▶ _WHAT IS REQUIRED_
Using the records below, quote only the span that opens with the line containing "match identity with" and closes with the line containing "let name := ToLower (TrimSpace subject) in", exactly and inclusively.

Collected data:
□ □ □ □
(* ===== verification/Interest.v ===== *)
(** * Interest management

    [network/interest_management.go], and of [network/runtime.go] the two routines
    that decide which managed objects a player sees: [visibleInterestObjectKeys],
    with a spatial hash, and [visibleInterestObjectKeysLinear], the reference it
    falls back to.  The registrations are the field [interest] of [Features],
    [None] before their first use; the lock of [Features] makes each method one
    step.  [EqualFold] is [strings.EqualFold], [ParseFloat] is
    [strconv.ParseFloat] to 64 bits ([None] for an error), and [overflow] is what
    the processor makes of a float that does not fit an [int].

    A Go [range] over a map has no order: the fields of a map snapshot are tried in
    the order of the list that stands for it, and the players in the order of
    [map_to_list]. *)
From S2P Require Import Prelude Keys Values Float64 Scenes.

Definition InterestSubject := string.
Definition InterestPlayer : InterestSubject := "Player".
Definition InterestGameObject : InterestSubject := "GameObject".

Record InterestManagementConfig := mkInterest {
  SubjectType : InterestSubject;
  ic_ObjectType : string;
  ic_ObjectID : string;
  XField : string;
  YField : string;
  ZField : string;
  Radius : f64;
  IncludeSelf : bool
}.

(** [identity] is what [objectIdentity] gives for the object. *)
Definition objectInterestConfig (subject : InterestSubject) (identity : result (string * string))
    (xField yField zField : string) : InterestManagementConfig :=
  let (objectType, objectID) :=
    match identity with Ok (t, i) => (t, i) | Err _ => (""%string, ""%string) end in
  mkInterest subject objectType objectID xField yField zField f_zero false.

Definition PlayerInterest (identity : result (string * string)) (xField yField zField : string)
    (radius : f64) : InterestManagementConfig :=
  let config := objectInterestConfig InterestPlayer identity xField yField zField in
  mkInterest (SubjectType config) (ic_ObjectType config) (ic_ObjectID config) (XField config)
    (YField config) (ZField config) radius true.

Definition PlayerInterest2D (identity : result (string * string)) (xField yField : string)
    (radius : f64) : InterestManagementConfig :=
  PlayerInterest identity xField yField "" radius.

Definition GameObjectInterest (identity : result (string * string)) (xField yField zField : string)
    : InterestManagementConfig :=
  objectInterestConfig InterestGameObject identity xField yField zField.

Definition GameObjectInterest2D (identity : result (string * string)) (xField yField : string)
    : InterestManagementConfig :=
  GameObjectInterest identity xField yField "".

(** ** Registrations *)
Record InterestManager := mkManager {
  interest_enabled : bool;
  interest_players : gmap string InterestManagementConfig;
  interest_objects : gmap string InterestManagementConfig
}.

Definition newInterestManager : InterestManager := mkManager false ∅ ∅.
Definition interest_of (interest : option InterestManager) : InterestManager :=
  default newInterestManager interest.

Definition InterestManagement (interest : option InterestManager) : option InterestManager :=
  Some (interest_of interest).

(** The canonical subject: [switch strings.ToLower(strings.TrimSpace(...))]. *)
Definition normalizeSubject (subject : InterestSubject) : option InterestSubject :=
  let name := ToLower (TrimSpace subject) in
  if decide (name = "player"%string) then Some InterestPlayer
  else if decide (name ∈ ["gameobject"%string; "game object"%string; "object"%string])
  then Some InterestGameObject
  else None.

(** [None] stands for [false]. *)
Definition normalizeInterestConfig (config : InterestManagementConfig)
    : option InterestManagementConfig :=
  let objectType := normalizeObjectKey (ic_ObjectType config) in
  let objectID := normalizeObjectKey (ic_ObjectID config) in
  let xField := TrimSpace (XField config) in
  let yField := TrimSpace (YField config) in
  let zField := TrimSpace (ZField config) in
  if empty_key objectType || empty_key objectID || empty_key xField || empty_key yField then None
  else
    let radius := if f_lt (Radius config) f_zero then f_zero else Radius config in
    match normalizeSubject (SubjectType config) with
    | Some subject =>
        Some (mkInterest subject objectType objectID xField yField zField radius (IncludeSelf config))
    | None => None
    end.

(** [enabled = len(players) > 0] after a change. *)
Definition with_players (players objects : gmap string InterestManagementConfig) : InterestManager :=
  mkManager (negb (bool_decide (size players = 0%nat))) players objects.

Definition EnableInterestManagement (interest : option InterestManager)
    (config : InterestManagementConfig) : option InterestManager :=
  match normalizeInterestConfig config with
  | None => interest
  | Some config =>
      let m := interest_of interest in
      let key := interestObjectKey (ic_ObjectType config) (ic_ObjectID config) in
      Some (if decide (SubjectType config = InterestPlayer)
            then with_players (<[key := config]> (interest_players m)) (interest_objects m)
            else with_players (interest_players m) (<[key := config]> (interest_objects m)))
  end.

Definition DisableInterestManagement (interest : option InterestManager)
    (objectType objectID : string) : option InterestManager :=
  let objectType := normalizeObjectKey objectType in
  let objectID := normalizeObjectKey objectID in
  if empty_key objectType || empty_key objectID then interest
  else
    match interest with
    | None => None
    | Some m =>
        let key := interestObjectKey objectType objectID in
        Some (with_players (delete key (interest_players m)) (delete key (interest_objects m)))
    end.

(** [interestState]: a copy of the tables when the filter is on. *)
Definition interestState (interest : option InterestManager) : InterestManager :=
  match interest with
  | Some m => if interest_enabled m then m else newInterestManager
  | None => newInterestManager
  end.

Definition playerForClient (state : InterestManager) (clientID : string)
    : option InterestManagementConfig :=
  let clientID := normalizeObjectKey clientID in
  if empty_key clientID then None
  else snd <$> List.find (fun e => bool_decide (ic_ObjectID e.2 = clientID))
                 (map_to_list (interest_players state)).

Definition objectConfig (state : InterestManager) (objectType objectID : string)
    : option InterestManagementConfig :=
  let key := interestObjectKey objectType objectID in
  match interest_players state !! key with
  | Some config => Some config
  | None => interest_objects state !! key
  end.

(** ** Positions in snapshots *)
Record interestPosition := mkPosition { pos_X : f64; pos_Y : f64; pos_Z : f64; HasZ : bool }.

(** [indirectValue]: [None] is the invalid [reflect.Value]. *)
Fixpoint indirectValue (value : GoValue) : option GoValue :=
  match value with
  | VNil => None
  | VPtr target => match target with Some v => indirectValue v | None => None end
  | _ => Some value
  end.

Section Snapshots.
Context (EqualFold : string -> string -> bool) (ParseFloat : string -> option f64).

(** A [json.Number] is a string to reflection, and is parsed in the same way. *)
Definition numberValue (value : GoValue) : option f64 :=
  match indirectValue value with
  | Some (VFloat32 bits) => Some (f_of_bits (float64_of_float32 bits))
  | Some (VFloat64 bits) => Some (f_of_bits bits)
  | Some (VInt z) | Some (VUint z) => Some (f_of_Z z)
  | Some (VString s) => ParseFloat s
  | _ => None
  end.

Definition matchesSnapshotField (field : StructField) (fieldName : string) : bool :=
  if bool_decide (field_Name field = fieldName) || EqualFold (field_Name field) fieldName then true
  else
    let jsonName := (split_comma (field_jsonTag field)).1 in
    if bool_decide (jsonName = ""%string) || bool_decide (jsonName = "-"%string) then false
    else bool_decide (jsonName = fieldName) || EqualFold jsonName fieldName.

Fixpoint structNumber (fields : list (StructField * GoValue)) (fieldName : string) : option f64 :=
  match fields with
  | [] => None
  | (field, value) :: rest =>
      if negb (bool_decide (field_PkgPath field = ""%string)) then structNumber rest fieldName
      else if matchesSnapshotField field fieldName then numberValue value
      else structNumber rest fieldName
  end.

Fixpoint mapNumber (entries : list (string * GoValue)) (fieldName : string) : option f64 :=
  match entries with
  | [] => None
  | (keyName, value) :: rest =>
      if negb (bool_decide (keyName = fieldName)) && negb (EqualFold keyName fieldName)
      then mapNumber rest fieldName
      else numberValue value
  end.

Definition snapshotNumber (snapshot : GoValue) (fieldName : string) : option f64 :=
  let fieldName := TrimSpace fieldName in
  if empty_key fieldName then None
  else
    match indirectValue snapshot with
    | Some (VMap entries) | Some (VMapDefinedKey entries) => mapNumber entries fieldName
    | Some (VStruct fields) => structNumber fields fieldName
    | _ => None
    end.

Definition extractPosition (snapshot : GoValue) (config : InterestManagementConfig)
    : option interestPosition :=
  match snapshotNumber snapshot (XField config) with
  | None => None
  | Some x =>
      match snapshotNumber snapshot (YField config) with
      | None => None
      | Some y =>
          if empty_key (ZField config) then Some (mkPosition x y f_zero false)
          else
            match snapshotNumber snapshot (ZField config) with
            | None => None
            | Some z => Some (mkPosition x y z true)
            end
      end
  end.
End Snapshots.

(** ** Radii *)
Definition withinInterestRadius (a b : interestPosition) (radius : f64) : bool :=
  let dx := f_sub (pos_X a) (pos_X b) in
  let dy := f_sub (pos_Y a) (pos_Y b) in
  if HasZ a && HasZ b then
    let dz := f_sub (pos_Z a) (pos_Z b) in
    f_le (f_add (f_add (f_mul dx dx) (f_mul dy dy)) (f_mul dz dz)) (f_mul radius radius)
  else f_le (f_add (f_mul dx dx) (f_mul dy dy)) (f_mul radius radius).

Definition finiteInterestPosition (position : interestPosition) : bool :=
  if is_nan (pos_X position) || is_nan (pos_Y position) || is_inf (pos_X position) ||
     is_inf (pos_Y position) then false
  else if negb (HasZ position) then true
  else negb (is_nan (pos_Z position)) && negb (is_inf (pos_Z position)).

Definition effectiveInterestRadius (playerConfig objectConfig : InterestManagementConfig) : f64 :=
  if f_le (Radius playerConfig) f_zero then Radius objectConfig else Radius playerConfig.

Definition filtersByInterestRadius (radius : f64) : bool :=
  f_lt f_zero radius && negb (is_nan radius) && negb (is_inf radius).

Record interestSnapshotObject := mkInterestObject {
  io_objectType : string;
  io_objectID : string;
  io_key : string;
  io_snapshot : GoValue;
  io_visible : bool;
  io_managed : bool;
  io_config : InterestManagementConfig;
  io_position : interestPosition;
  io_hasPosition : bool
}.

(** One turn of the loop of [interestSpatialQueryRadius]. *)
Definition grow_radius (playerConfig : InterestManagementConfig) (radius : f64)
    (entry : interestSnapshotObject) : f64 :=
  if negb (io_visible entry) || negb (io_managed entry) then radius
  else
    let entryRadius := effectiveInterestRadius playerConfig (io_config entry) in
    if filtersByInterestRadius entryRadius && f_lt radius entryRadius then entryRadius else radius.

Definition interestSpatialQueryRadius (entries : list interestSnapshotObject)
    (playerConfig : InterestManagementConfig) : f64 :=
  if filtersByInterestRadius (Radius playerConfig) then Radius playerConfig
  else foldl (grow_radius playerConfig) f_zero entries.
□ □ □ □
▶ _YOUR SOLUTION_
    match identity with Ok (t, i) => (t, i) | Err _ => (""%string, ""%string) end in
  mkInterest subject objectType objectID xField yField zField f_zero false.

Definition PlayerInterest (identity : result (string * string)) (xField yField zField : string)
    (radius : f64) : InterestManagementConfig :=
  let config := objectInterestConfig InterestPlayer identity xField yField zField in
  mkInterest (SubjectType config) (ic_ObjectType config) (ic_ObjectID config) (XField config)
    (YField config) (ZField config) radius true.

Definition PlayerInterest2D (identity : result (string * string)) (xField yField : string)
    (radius : f64) : InterestManagementConfig :=
  PlayerInterest identity xField yField "" radius.

Definition GameObjectInterest (identity : result (string * string)) (xField yField zField : string)
    : InterestManagementConfig :=
  objectInterestConfig InterestGameObject identity xField yField zField.

Definition GameObjectInterest2D (identity : result (string * string)) (xField yField : string)
    : InterestManagementConfig :=
  GameObjectInterest identity xField yField "".

(** ** Registrations *)
Record InterestManager := mkManager {
  interest_enabled : bool;
  interest_players : gmap string InterestManagementConfig;
  interest_objects : gmap string InterestManagementConfig
}.

Definition newInterestManager : InterestManager := mkManager false ∅ ∅.
Definition interest_of (interest : option InterestManager) : InterestManager :=
  default newInterestManager interest.

Definition InterestManagement (interest : option InterestManager) : option InterestManager :=
  Some (interest_of interest).

(** The canonical subject: [switch strings.ToLower(strings.TrimSpace(...))]. *)
Definition normalizeSubject (subject : InterestSubject) : option InterestSubject :=
  let name := ToLower (TrimSpace subject) in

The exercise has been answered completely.